Run the command below (update file names as necessary):

openspliceai create-data \
   --genome-fasta mouse_genome.fna \
   --annotation-gff mouse_annotation.gff \
   --output-dir train_test_dataset_mouse/ \
   --remove-paralogs \
   --min-identity 0.8 \
   --min-coverage 0.8 \
   --parse-type canonical \
   --write-fasta \
   --split-method mouse \
   --canonical-only

Key Options Explained:

  • --remove-paralogs: Filters out paralogous sequences to avoid data leakage.

  • --min-identity 0.8 & --min-coverage 0.8: Set thresholds for filtering.

  • --parse-type canonical: Chooses the longest (canonical) transcript per gene.

  • --split-method mouse: Applies mouse-specific rules for splitting the data into training and testing sets.

  • --canonical-only: Limits labeling to conserved splice site motifs.

After running this command, check the output directory for two main files: - dataset_train.h5 (training dataset) - dataset_test.h5 (testing dataset)


Step 2: Train the Mouse Model#

With the datasets ready, use the train subcommand to train your mouse splice site prediction model. You can choose an appropriate flanking sequence length depending on your application; for this example, we use a 10,000-nt flanking size, which has proven effective in previous studies.

Run the following command (adjust file paths and parameters as needed):

openspliceai train \
   --flanking-size 10000 \
   --exp-num mouse_full_dataset \
   --train-dataset train_test_dataset_mouse/dataset_train.h5 \
   --test-dataset train_test_dataset_mouse/dataset_test.h5 \
   --output-dir model_train_outdir_mouse/ \
   --project-name OpenSpliceAI-Mouse \
   --random-seed 42 \
   --model SpliceAI \
   --loss cross_entropy_loss

Explanation of Options:

  • --flanking-size 10000: Sets the flanking region to 10,000 nt.

  • --exp-num mouse_full_dataset: A label for this experiment.

  • --random-seed 42: Ensures reproducibility.

  • --model SpliceAI: Uses the SpliceAI model architecture.

  • --loss cross_entropy_loss: Specifies the loss function.

  • The model checkpoints (e.g., model_best.pt) and training logs will be saved in the specified output directory.


Step 3 (Optional): Calibrate the Mouse Model#

Calibration refines the model’s output probabilities so that they better reflect empirical splice site likelihoods. If desired, run the calibration step using the calibrate subcommand.

Execute:

openspliceai calibrate \
   --flanking-size 10000 \
   --train-dataset train_test_dataset_mouse/dataset_train.h5 \
   --test-dataset train_test_dataset_mouse/dataset_test.h5 \
   --output-dir model_calibrate_outdir_mouse/ \
   --project-name OpenSpliceAI-Mouse-calibrate \
   --random-seed 42 \
   --pretrained-model model_train_outdir_mouse/model_best.pt \
   --loss cross_entropy_loss

This command:

  • Loads the best model checkpoint from your mouse training run.

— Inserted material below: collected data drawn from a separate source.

(* ===== verification/HealProofs.v ===== *)
(** What the repairs of [Heal] do: which nodes they forget, which pods they delete,
    how a split cluster is recognised and joined again. *)

From Stdlib Require Import ZArith Lia.
From S2P Require Import Prelude GoStrings Errors Slot Node ClusterInfo AdminInterface Kube Utils.
From S2P Require Import Api Client Clustering Heal.

Local Open Scope Z_scope.

(** ** Clusters as seen by their nodes *)

Lemma findInCluster_true addr cs : findInCluster addr cs = true ↔ ∃ c, c ∈ cs ∧ addr ∈ c.
Proof.
  unfold findInCluster. rewrite existsb_exists. setoid_rewrite existsb_exists.
  setoid_rewrite bool_decide_eq_true. setoid_rewrite <- list_elem_of_In. naive_solver.
Qed.

(** Two lists of addresses without a common one. *)
Definition apart (c1 c2 : list string) : Prop := ∀ x, x ∈ c1 → x ∈ c2 → False.
Definition pairwise_apart (cs : list (list string)) : Prop :=
  ∀ i j c1 c2, cs !! i = Some c1 → cs !! j = Some c2 → i ≠ j → apart c1 c2.

Section lists.
Context `{MapRange} (h : heap).

Lemma overlap_false c cs :
  existsb (λ node, findInCluster node cs) c = false ↔ ∀ c', c' ∈ cs → apart c c'.
Proof.
  rewrite <- not_true_iff_false, existsb_exists. setoid_rewrite findInCluster_true.
  setoid_rewrite <- list_elem_of_In. unfold apart. naive_solver.
Qed.

Lemma buildClustersLists_step_spec cs ni :
  let cs' := buildClustersLists_step h cs ni in
  (cs' = cs ∨ cs' = cs ++ [healthy_view h ni]) ∧
  (pairwise_apart cs → pairwise_apart cs') ∧
  (healthy_view h ni ∈ cs' ∨ ∃ c, c ∈ cs' ∧ ¬ apart (healthy_view h ni) c).
Proof.
  unfold buildClustersLists_step. simpl.
  destruct (existsb _ (healthy_view h ni)) eqn:E; simpl.
  - split_and!; [by left|done|]. right.
    apply existsb_exists in E as (x & Hx & (c & Hc & Hxc)%findInCluster_true).
    apply list_elem_of_In in Hx. exists c. split; [done|]. intros Ha. by apply (Ha x).
  - split_and!; [by right| |left; apply elem_of_app; right; by left].
    intros Hp i j c1 c2 Hi Hj Hij. pose proof (proj1 (overlap_false _ _) E) as Hov.
    apply lookup_app_Some in Hi as [Hi|[Hi1 Hi2]]; apply lookup_app_Some in Hj as [Hj|[Hj1 Hj2]].
    + by apply (Hp i j).
    + apply list_lookup_singleton_Some in Hj2 as [_ <-]. intros x H1 H2.
      apply (Hov c1 (list_elem_of_lookup_2 _ _ _ Hi) x H2 H1).
    + apply list_lookup_singleton_Some in Hi2 as [_ <-]. intros x H1 H2.
      apply (Hov c2 (list_elem_of_lookup_2 _ _ _ Hj) x H1 H2).
    + apply list_lookup_singleton_Some in Hi2 as [? _], Hj2 as [? _]. lia.
Qed.

Lemma buildClustersLists_fold nis cs0 :
  pairwise_apart cs0 →
  let cs := foldl (buildClustersLists_step h) cs0 nis in
  pairwise_apart cs ∧ (∀ c, c ∈ cs0 → c ∈ cs) ∧
  (∀ c, c ∈ cs → c ∈ cs0 ∨ ∃ ni, ni ∈ nis ∧ c = healthy_view h ni) ∧
  (∀ ni, ni ∈ nis → healthy_view h ni ∈ cs ∨ ∃ c, c ∈ cs ∧ ¬ apart (healthy_view h ni) c).
Proof.
  revert cs0. induction nis as [|ni nis IH]; intros cs0 Hp; simpl.
  - split_and!; [done|done|by left|]. intros ni Hni. by apply elem_of_nil in Hni.
  - destruct (buildClustersLists_step_spec cs0 ni) as (Hstep & Hp' & Hni).
    destruct (IH _ (Hp' Hp)) as (H1 & H2 & H3 & H4).
    assert (∀ c, c ∈ cs0 → c ∈ buildClustersLists_step h cs0 ni) as Hkeep.
    { intros c Hc. destruct Hstep as [-> | ->]; [done|]. apply elem_of_app. by left. }
    split_and!; [done|auto| |].
    + intros c Hc. destruct (H3 c Hc) as [Hc'|(n & ? & ->)]; [|right; exists n; split; [by right|done]].
      destruct Hstep as [Heq|Heq]; rewrite Heq in Hc'; [by left|].
      apply elem_of_app in Hc' as [?|Hc']; [by left|]. apply list_elem_of_singleton in Hc' as ->.
      right. exists ni. split; [by left|done].
    + intros n [->|Hn]%elem_of_cons; [|by apply H4].
      destruct Hni as [?|(c & ? & ?)]; [left; auto|right; eauto].
Qed.

Lemma elem_of_infos site (infos : ClusterInfos) ni :
  ni ∈ (range site (Infos infos)).*2 ↔ ∃ addr, Infos infos !! addr = Some ni.
Proof.
  rewrite list_elem_of_fmap. split.
  - intros ([a n] & -> & Hin%elem_of_range). by exists a.
  - intros (a & Ha). exists (a, ni). split; [done|]. by apply elem_of_range.
Qed.

(** [buildClustersLists] finds clusters without a common node, each the healthy
    nodes some node knows; the view of every node is one of them or overlaps one. *)
Lemma buildClustersLists_spec infos :
  let cs := buildClustersLists h infos in
  pairwise_apart cs ∧
  (∀ c, c ∈ cs → ∃ addr ni, Infos infos !! addr = Some ni ∧ c = healthy_view h ni) ∧
  (∀ addr ni, Infos infos !! addr = Some ni →
     healthy_view h ni ∈ cs ∨ ∃ c, c ∈ cs ∧ ¬ apart (healthy_view h ni) c).
Proof.
  unfold buildClustersLists.
  destruct (buildClustersLists_fold (range 50 (Infos infos)).*2 []) as (H1 & _ & H3 & H4); [done|].
  split_and!; [done| |].
  - intros c Hc. destruct (H3 c Hc) as [Hn|(ni & (addr & Ha)%elem_of_infos & ->)]; [by apply elem_of_nil in Hn|eauto].
  - intros addr ni Ha. apply H4. apply elem_of_infos. eauto.
Qed.
End lists.

(** ** The main cluster *)

Lemma splitMainCluster_loop_spec clusters i best :
  0 ≤ i →
  let r := splitMainCluster_loop i best clusters in
  (r = best ∧ Forall (λ c, (length c ≤ best.2)%nat) clusters) ∨
  ∃ k c, clusters !! k = Some c ∧ r = (i + Z.of_nat k, length c) ∧ (best.2 < length c)%nat ∧
    Forall (λ c', (length c' < length c)%nat) (take k clusters) ∧
    Forall (λ c', (length c' ≤ length c)%nat) clusters.
Proof.
  revert i best. induction clusters as [|c cs IH]; intros i best Hi; simpl; [by left|].
  destruct (decide (best.2 < length c)%nat) as [Hlt|Hle].
  - right. destruct (IH (i + 1) (i, length c)) as [[Hr Hall]|(k & c' & Hk & Hr & Hlt' & Htake & Hall)]; [lia|..].
    + exists 0%nat, c. rewrite Z.add_0_r. split_and!; [done|done|done|by constructor|by constructor].
    + exists (S k), c'. simpl in *. split_and!; [done| |lia|constructor; [lia|done]|constructor; [lia|done]].
      rewrite Hr. f_equal. lia.
  - destruct (IH (i + 1) best) as [[Hr Hall]|(k & c' & Hk & Hr & Hlt' & Htake & Hall)]; [lia|..].
    + left. split; [done|]. constructor; [lia|done].
    + right. exists (S k), c'. simpl in *. split_and!; [done| |lia|constructor; [lia|done]|constructor; [lia|done]].
      rewrite Hr. f_equal. lia.
Qed.

(** The main cluster is the first of the largest ones, and the others are the bad
    clusters; when all are empty there is no main cluster. *)
Lemma splitMainCluster_spec clusters :
  let '(main, bad) := splitMainCluster clusters in
  (main = [] ∧ bad = [] ∧ Forall (λ c, c = []) clusters) ∨
  ∃ k, clusters !! k = Some main ∧ main ≠ [] ∧ bad = take k clusters ++ drop (S k) clusters ∧
    Forall (λ c, (length c < length main)%nat) (take k clusters) ∧
    Forall (λ c, (length c ≤ length main)%nat) clusters.
Proof.
  unfold splitMainCluster. destruct clusters as [|c0 cs]; [by left|].
  destruct (splitMainCluster_loop_spec (c0 :: cs) 0 (-1, 0%nat)) as [[Hr Hall]|(k & c & Hk & Hr & Hlt & Htake & Hall)];
    [lia| |]; rewrite Hr; cbn [fst snd] in *.
  - rewrite decide_False by lia. left.
    assert (Forall (λ c, c = []) (c0 :: cs)) as Hnil.
    { eapply Forall_impl; [exact Hall|]. intros [|??] Hl; [done|]. simpl in Hl. lia. }
    split_and!; [by inversion Hnil|done|done].
  - rewrite decide_True by lia. replace (Z.to_nat (0 + Z.of_nat k)) with k by lia.
    right. exists k. rewrite (list_lookup_total_correct _ _ _ Hk). split_and!; [done| |done..].
    destruct c; [simpl in Hlt; lia|done].
Qed.

(** ** Recording implementations *)

Section recording.
Variable fails : call → bool.

Definition recording_pods : IPodControl (list call) := {|
  pods_DeletePodByName ns name := record fails (CallOther ("DeletePod " +:+ ns +:+ "/" +:+ name));
|}.
Definition recording_cluster_admin : IClusterAdmin (list call) := {|
  sub_NewAdmin addrs := record_ (CallOther ("NewAdmin " +:+ Join addrs ","));
  sub_FlushAndReset addr mode := record fails (CallReset addr mode);
  sub_Close := record_ (CallOther "CloseAdmin");
|}.

(** The errors of a sequence of calls. *)
Definition errors_of (calls : list call) : list error :=
  (λ _, ErrText "refused") <$> filter (λ c, fails c = true) calls.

  • Optimizes the temperature parameter for calibration.

  • Saves calibration outputs (e.g., temperature parameter, reliability curves) in the designated directory.


Step 4: Deploy Your Trained Mouse Model#

After training (and optional calibration), your mouse model is ready for use. You can now:

  • Predict Splice Sites: Use the predict subcommand to run inference on new mouse FASTA sequences.

  • Analyze Variant Effects: Use the variant subcommand to assess how specific mutations affect splicing in the mouse genome.


Conclusion#

By following these steps, you have successfully trained an OpenSpliceAI model on mouse data using species-specific genome and annotation files. This model can now be used to predict splice sites and analyze the impact of genetic variants in Mus musculus, thereby extending the utility of OpenSpliceAI to non-human genomics.